* **Information supplied**:
(** X16. The value [pts_open] returns is not looked at: when it reports
    failure with a negative value the run goes on all the same, sends what
    the name buffer holds and the three descriptors, reads the ack, and on
    a run the daemon lets in starts the pumps on that negative value. *)
Theorem pts_open_failure_ignored :
  atty_flags_independent hdr ->
  connected hdr w ->
  any_tty w = true ->
  fst (w_pts_open w) < 0 ->
  (exists code, run_result hdr w = Val code) /\
  slave_path_sent (run_log hdr w) = Some (snd (w_pts_open w)) /\
  List.length (sent_fds (run_log hdr w)) = 3%nat /\
  ack_read (run_log hdr w) = Some (w_read_int w 0) /\
  (w_read_int w 0 = 0 ->
   Forall (fun e => is_relay_task e = true -> exists m, ptmx_of e = Some m /\ m < 0)
     (run_log hdr w) /\
   existsb is_relay_task (run_log hdr w)
   = (w_isatty w STDIN_FILENO || w_isatty w STDOUT_FILENO)%bool).
Proof.
  intros indep Hc Hany Hneg.
  destruct (connected_run hdr w Hc) as (st & _ & -> & ->).
  split; [eexists; reflexivity |].
  revert Hany.
  by_streams hdr w indep; cbn [negb orb]; intros Hany; try discriminate Hany;
    (split; [destruct (negb (w_read_int w 0 =? 0)); reflexivity |]);
    (split; [destruct (negb (w_read_int w 0 =? 0)); reflexivity |]);
    (split; [destruct (negb (w_read_int w 0 =? 0)); reflexivity |]);
    intros Hz; rewrite Hz; cbn [Z.eqb negb app map fst snd];
    (split; [| reflexivity]);
    repeat (apply Forall_cons;
            [intros H; cbn in H; first [discriminate H | eexists; split; [reflexivity | exact Hneg]] |]);
    apply Forall_nil.
Qed.

End Descriptors.

(** ** The further properties at concrete runs *)

(** SIGWINCH keeps its handler through arming and teardown. *)
Lemma other_signals_untouched_witness :
  ~ In 28 terminating_signals /\
  disposition (exec (setup_sighandlers sighandler_ptr) winch_proc) 28
  = SIG_FN sighandler_ptr /\
  disposition (exec (sighandler SIGINT) winch_proc) 28 = SIG_FN sighandler_ptr.
Proof.
  assert (Hout : ~ In 28 terminating_signals).
  { cbn. intros H. repeat (destruct H as [H | H]; [discriminate H |]). exact H. }
  destruct (other_signals_untouched winch_proc sighandler_ptr SIGINT 28 Hout)
    as [Hs Ht].
  split; [exact Hout |].
  rewrite Hs, Ht. split; reflexivity.
Defined.

(** [su -h]. *)
Lemma exit_status_cases_witness :
  run_result sample_headers help_world = Exited 0 /\
  exists text, run_log sample_headers help_world = [EvPrint STDOUT_FILENO text].
Proof.
  assert (Hr : run_result sample_headers help_world = Exited 0) by reflexivity.
  split; [exact Hr |].
  destruct (exit_status_cases sample_headers help_world 0 Hr) as [[_ H] | [H _]].
  - exact H.
  - discriminate H.
Defined.
(** * Thumbnail editor: image-reference normalisation, change-percent
      formatting and the bitmap export pipeline

    A shallow embedding of the TypeScript sources

    - the thumbnail editor with template and format selection
      ([isDataUrl], [isRemoteUrl], [isProxyUrl], [buildProxyUrl],
      [waitForImages], [prepareImageForCapture], [exportWithHtmlToImage],
      [exportWithHtml2Canvas], [formatFilename], [displayCardImage],
      [downloadThumbnail]);
    - the two template renderers [YoutubeThumbnail] and
      [YoutubeThumbnailImpact] (the [normalizedChange] / [changeText]
      computation);
    - the other handlers of the editor ([handleReset], the image URL
      field, the upload callback, the selection buttons) and the export of
      the earlier single-template editor.

    JavaScript strings are sequences of UTF-16 code units and are modelled
    as lists of numbers; exceptions, promises that never settle and the
    React state the handlers close over are modelled explicitly. *)

From Stdlib Require Import List NArith Bool String Ascii Lia Arith.
Import ListNotations.

(* ===================================================================== *)
(** ** JavaScript strings *)
(* ===================================================================== *)

Module JsString.

(** A string value: its UTF-16 code units (each below 65536). *)
Definition jsstring : Type := list N.

(** A source-code string literal (ASCII). *)
Definition js (s : string) : jsstring :=
  map N_of_ascii (list_ascii_of_string s).

(** [a === b] on strings. *)
Fixpoint strictEq (a b : jsstring) : bool :=
  match a, b with
  | [], [] => true
  | x :: a', y :: b' => N.eqb x y && strictEq a' b'
  | _, _ => false
  end.

(** Truthiness of a string: only the empty string is falsy. *)
Definition truthy (s : jsstring) : bool :=
  match s with [] => false | _ :: _ => true end.

(** [a || b] on strings. *)
Definition orElse (a b : jsstring) : jsstring :=
  if truthy a then a else b.

(** [s.startsWith(p)]. *)
Fixpoint startsWith (s p : jsstring) {struct p} : bool :=
  match p, s with
  | [], _ => true
  | _ :: _, [] => false
  | y :: p', x :: s' => N.eqb x y && startsWith s' p'
  end.

(** [s.includes(p)]: [p] occurs at some index of [s]. *)
Fixpoint includes (s p : jsstring) : bool :=
  startsWith s p ||
  match s with
  | [] => false
  | _ :: s' => includes s' p
  end.
(** ** [/start] and the buttons *)

(** X26: [/start] puts the owner's row back.  When the owner sends
    [/start] and the two inserts go through, the admins table afterwards
    holds exactly one row for the owner, added by 0 at the time of the
    call, whatever it held before; for any other sender the admins table
    is left as it was. *)
Theorem start_restores_owner_row (update : Tg.Upd) (b : Tg.Bot) (u : Tg.Person) :
  Tg.effective_user update = Some u ->
  Tg.faults b Tg.InsertUser = None ->
  raises (Tg.core b) InsertAdmin = None ->
  if eq_opt_int (Tg.p_id u) OWNER_ID
  then admin_rows_of (Tg.p_id u) (DB (Tg.core (snd (Tg.start update b)))) =
         [mk_admin_row (Tg.p_id u) 0 (clock (Tg.core b))]
  else admins (DB (Tg.core (snd (Tg.start update b)))) = admins (DB (Tg.core b)).
Proof.
  intros Hu Hi Ha. unfold Tg.start. rewrite Hu.
  change (truthy_int OWNER_ID) with true. cbn [andb].
  unfold Tg.bind, Tg.save_user, Tg.store_call. rewrite Hi.
  set (b1 := Tg.set_users b _).
  destruct (eq_opt_int (Tg.p_id u) OWNER_ID).
  - destruct (add_admin_rows (Tg.core b1) (Tg.p_id u) (Some 0) Ha) as [Hrows _].
    transitivity (admin_rows_of (Tg.p_id u)
                    (DB (snd (add_admin (Tg.p_id u) (Some 0) (Tg.core b1)))));
      [|exact Hrows].
    do 2 f_equal. unfold Tg.lift.
    destruct (add_admin (Tg.p_id u) (Some 0) (Tg.core b1)) as [[[]|e] w'];
      [|reflexivity].
    rewrite reply_text_core. reflexivity.
  - unfold Tg.ret. rewrite reply_text_core. reflexivity.
Qed.

Lemma start_restores_owner_row_witness :
  Tg.effective_user (message_from owner_person a_private_chat None) =
    Some owner_person /\
  admins (DB (Tg.core bot_without_admins)) = [] /\
  admins (DB (Tg.core (snd (Tg.start
                              (message_from owner_person a_private_chat None)
                              bot_without_admins)))) =
    [mk_admin_row 8116152355 0 1700000100].
Proof.
  split; [reflexivity|]. split; [reflexivity|].
  pose proof (start_restores_owner_row
                (message_from owner_person a_private_chat None)
                bot_without_admins owner_person eq_refl eq_refl eq_refl) as H.
  exact H.
Defined.
(** * mist-cli: the [ssh] session command and the metering diff

    A shallow embedding of [src/main.go]:
    - [GoStrings]: [strings.HasPrefix] / [strings.HasSuffix] on byte strings;
    - [GoTime]: [time.Duration] arithmetic (signed 64-bit nanoseconds);
    - [Http]: headers with canonical keys, requests, responses;
    - [Ssh]: the [Run] closure of [sshCmd] as a program in a small
      state-and-control monad that records every external call in a trace
      and keeps Go's stack of deferred calls;
    - [Metering]: [calculateDiffs] over a store of shared inner maps;
    - [Resources]: the resource types and the [get] command;
    - [MeteringData]: the loop of [getMeteringData] and the calls of
      [meteringCmd];
    - [MeteringTable]: [formatMeteringData]. *)

From Stdlib Require Import ZArith Lia List Ascii String Bool DecimalString.
From stdpp Require Import base option list strings gmap.
From stdpp Require Import sorting.

Local Open Scope Z_scope.
Local Open Scope string_scope.

(** ** Go's [strings] package *)
Module GoStrings.

(** [s[i:i+n]] for byte strings; [String.substring] with Go's argument order
    kept at the call sites. *)
Definition len (s : string) : nat := String.length s.

(** [func HasPrefix(s, prefix string) bool {
       return len(s) >= len(prefix) && s[:len(prefix)] == prefix }] *)
Definition HasPrefix (s prefix : string) : bool :=
  (len prefix <=? len s)%nat && String.eqb (substring 0 (len prefix) s) prefix.
(** X11: on a commit to edit, [filter_index] gives up before it runs the
    shell command, leaving the index and its temporary file alone, when the
    lookup of a parent raises before any correspondence is found, when the
    rewrite-map entry of the reference parent is malformed, and when
    [GIT_INDEX_FILE] is not set (a [KeyError], raised only after the parents
    have been mapped). *)
Theorem filter_index_gives_up_before_building
    (w : World) (st : State) (rev out p0 : string) (ps : list string) :
  coherent_map_to_new_upstream w st ->
  (should_edit w rev st).1 = Ok true ->
  check_output w (rev_list_cmd rev) = Some out ->
  tail (split_ws (strip out)) = p0 :: ps ->
  (forall before p rest e,
     p0 :: ps = (before ++ p :: rest)%list ->
     (forall q, q ∈ before -> map_to_new_upstream_body w q = Ok None) ->
     map_to_new_upstream_body w p = Raise e ->
     (filter_index w rev st).1 = Raise e /\
     effects (filter_index w rev st).2 = effects st) /\
  (forall ref e,
     chosen_reference w (p0 :: ps) ref ->
     map_to_filtered w ref = Raise e ->
     (filter_index w rev st).1 = Raise e /\
     effects (filter_index w rev st).2 = effects st) /\
  (forall ref entry,
     chosen_reference w (p0 :: ps) ref ->
     map_to_filtered w ref = Ok entry ->
     environ w !! "GIT_INDEX_FILE" = None ->
     (filter_index w rev st).1 = Raise (KeyError "GIT_INDEX_FILE") /\
     effects (filter_index w rev st).2 = effects st).
Proof.
  intros Hc Hedit Hout Hps.
  pose proof (filter_index_edit w rev st out p0 ps Hedit Hout Hps) as Hrun.
  cbv zeta in Hrun.
  rewrite (first_mapped_parent_result w (p0 :: ps) p0 _
             (should_edit_keeps_map_coherent w rev st Hc)) in Hrun.
  split; [|split].
  - intros before p rest e Heq Hnone Hp.
    rewrite Heq, (reference_parent_raises w before p rest p0 e Hnone Hp) in Hrun.
    exact Hrun.
  - intros ref e Hch Hmf.
    rewrite (chosen_reference_parent w (p0 :: ps) p0 ref eq_refl Hch), Hmf in Hrun.
    exact Hrun.
  - intros ref entry Hch Hmf Henv.
    rewrite (chosen_reference_parent w (p0 :: ps) p0 ref eq_refl Hch), Hmf, Henv in Hrun.
    exact Hrun.
Qed.

Lemma filter_index_gives_up_before_building_witness :
  (filter_index (Driver.repo ∅ "") "m2" initial).1
    = Raise (RuntimeError (ambiguity_message "f1")) /\
  (filter_index (Driver.repo ∅ "") "m3" initial).1
    = Raise (RuntimeError (malformed_message "../map/two" ["x1"; "y1"])) /\
  (filter_index (Driver.repo ∅ "") "d1" initial).1 = Raise (KeyError "GIT_INDEX_FILE") /\
  effects (filter_index (Driver.repo ∅ "") "d1" initial).2 = [].
Proof.
  split; [|split].
  - destruct (filter_index_gives_up_before_building (Driver.repo ∅ "") initial "m2"
                ("m2 c1 f1" +:+ nl) "c1" ["f1"]
                (coherent_map_to_new_upstream_initial _) eq_refl eq_refl eq_refl)
      as (H & _).
    apply (H ["c1"] "f1" [] (RuntimeError (ambiguity_message "f1")));
      [reflexivity| |reflexivity].
    intros q Hq. mem_inv Hq. subst q. reflexivity.
  - destruct (filter_index_gives_up_before_building (Driver.repo ∅ "") initial "m3"
                ("m3 two" +:+ nl) "two" []
                (coherent_map_to_new_upstream_initial _) eq_refl eq_refl eq_refl)
      as (_ & H & _).
    apply (H "two"); [|reflexivity].
    right. split; [|reflexivity].
    intros q Hq. mem_inv Hq. subst q. reflexivity.
  - destruct (filter_index_gives_up_before_building (Driver.repo ∅ "") initial "d1"
                ("d1 c1" +:+ nl) "c1" []
                (coherent_map_to_new_upstream_initial _) eq_refl eq_refl eq_refl)
      as (_ & _ & H).
    apply (H "c1" None); [|reflexivity|reflexivity].
    right. split; [|reflexivity].
    intros q Hq. mem_inv Hq. subst q. reflexivity.
Defined.

(** ** The rewrite map *)

Lemma split_singleton sep s h : split sep s = [h] -> s = h.
Proof.
  revert h. induction s as [|c s IH]; intros h; cbn [split].
  - intros [= <-]. reflexivity.
  - destruct (Ascii.eqb c sep).
    + destruct s; cbn [split]; [discriminate|].
      destruct (Ascii.eqb _ sep); [discriminate|].
      destruct (split sep s); discriminate.
    + destruct (split sep s) as [|w ws] eqn:E; [intros [= <-]|].
      * destruct s; cbn [split] in E; [discriminate|].
        destruct (Ascii.eqb _ sep); [discriminate|].
        destruct (split sep s); discriminate.
      * intros [= <- ->]. f_equal. apply IH. reflexivity.
Qed.

Lemma rstrip_idem s : rstrip (rstrip s) = rstrip s.
Proof.
  induction s as [|c s IH]; [reflexivity|].
  cbn [rstrip]. destruct (rstrip s) as [|d r] eqn:E.
  - destruct (isspace c) eqn:Ec; [reflexivity|]. cbn [rstrip]. rewrite Ec. reflexivity.
  - cbn [rstrip]. cbn [rstrip] in IH. rewrite IH. reflexivity.
Qed.

Lemma lstrip_rstrip_lstrip s : lstrip (rstrip (lstrip s)) = rstrip (lstrip s).
Proof.
  induction s as [|c s IH]; [reflexivity|].
  cbn [lstrip]. destruct (isspace c) eqn:Ec; [exact IH|].
  cbn [rstrip]. destruct (rstrip s); rewrite ?Ec; cbn [lstrip]; rewrite ?Ec; reflexivity.
Qed.

Lemma strip_idem s : strip (strip s) = strip s.
Proof. unfold strip. rewrite lstrip_rstrip_lstrip. apply rstrip_idem. Qed.

(** X12: what the driver records is what [map_to_filtered] reads: once the
    map file of [rev] holds the hash [h] and a newline, [map_to_filtered rev]
    is [h], and the answer for every other commit is what it was. *)
Theorem map_entry_round_trip (w : World) (rev h : string) :
  strip h = h -> split newline h = [h] ->
  map_to_filtered (with_map_entry rev (h +:+ nl) w) rev = Ok (Some h) /\
  (forall rev', rev' <> rev ->
     map_to_filtered (with_map_entry rev (h +:+ nl) w) rev' = map_to_filtered w rev').
Proof.
  intros Hs Hl. split.
  - unfold map_to_filtered. cbn [files with_map_entry].
    rewrite lookup_insert_eq, strip_app_nl, Hs. fold newline. rewrite Hl. reflexivity.
  - intros rev' Hne. unfold map_to_filtered. cbn [files with_map_entry].
    rewrite lookup_insert_ne; [reflexivity|].
    intros Heq. apply Hne. symmetry. exact (String.app_inj "../map/" _ _ Heq).
Qed.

* **Problem requirements**:
Within the material above, output exactly the lines from the one with "kept at the call sites. *)" through the one with "rewrite-map entry of", end lines included, and nothing besides.

* **Solved exercise**:
    kept at the call sites. *)
Definition len (s : string) : nat := String.length s.

(** [func HasPrefix(s, prefix string) bool {
       return len(s) >= len(prefix) && s[:len(prefix)] == prefix }] *)
Definition HasPrefix (s prefix : string) : bool :=
  (len prefix <=? len s)%nat && String.eqb (substring 0 (len prefix) s) prefix.
(** X11: on a commit to edit, [filter_index] gives up before it runs the
    shell command, leaving the index and its temporary file alone, when the
    lookup of a parent raises before any correspondence is found, when the
    rewrite-map entry of the reference parent is malformed, and when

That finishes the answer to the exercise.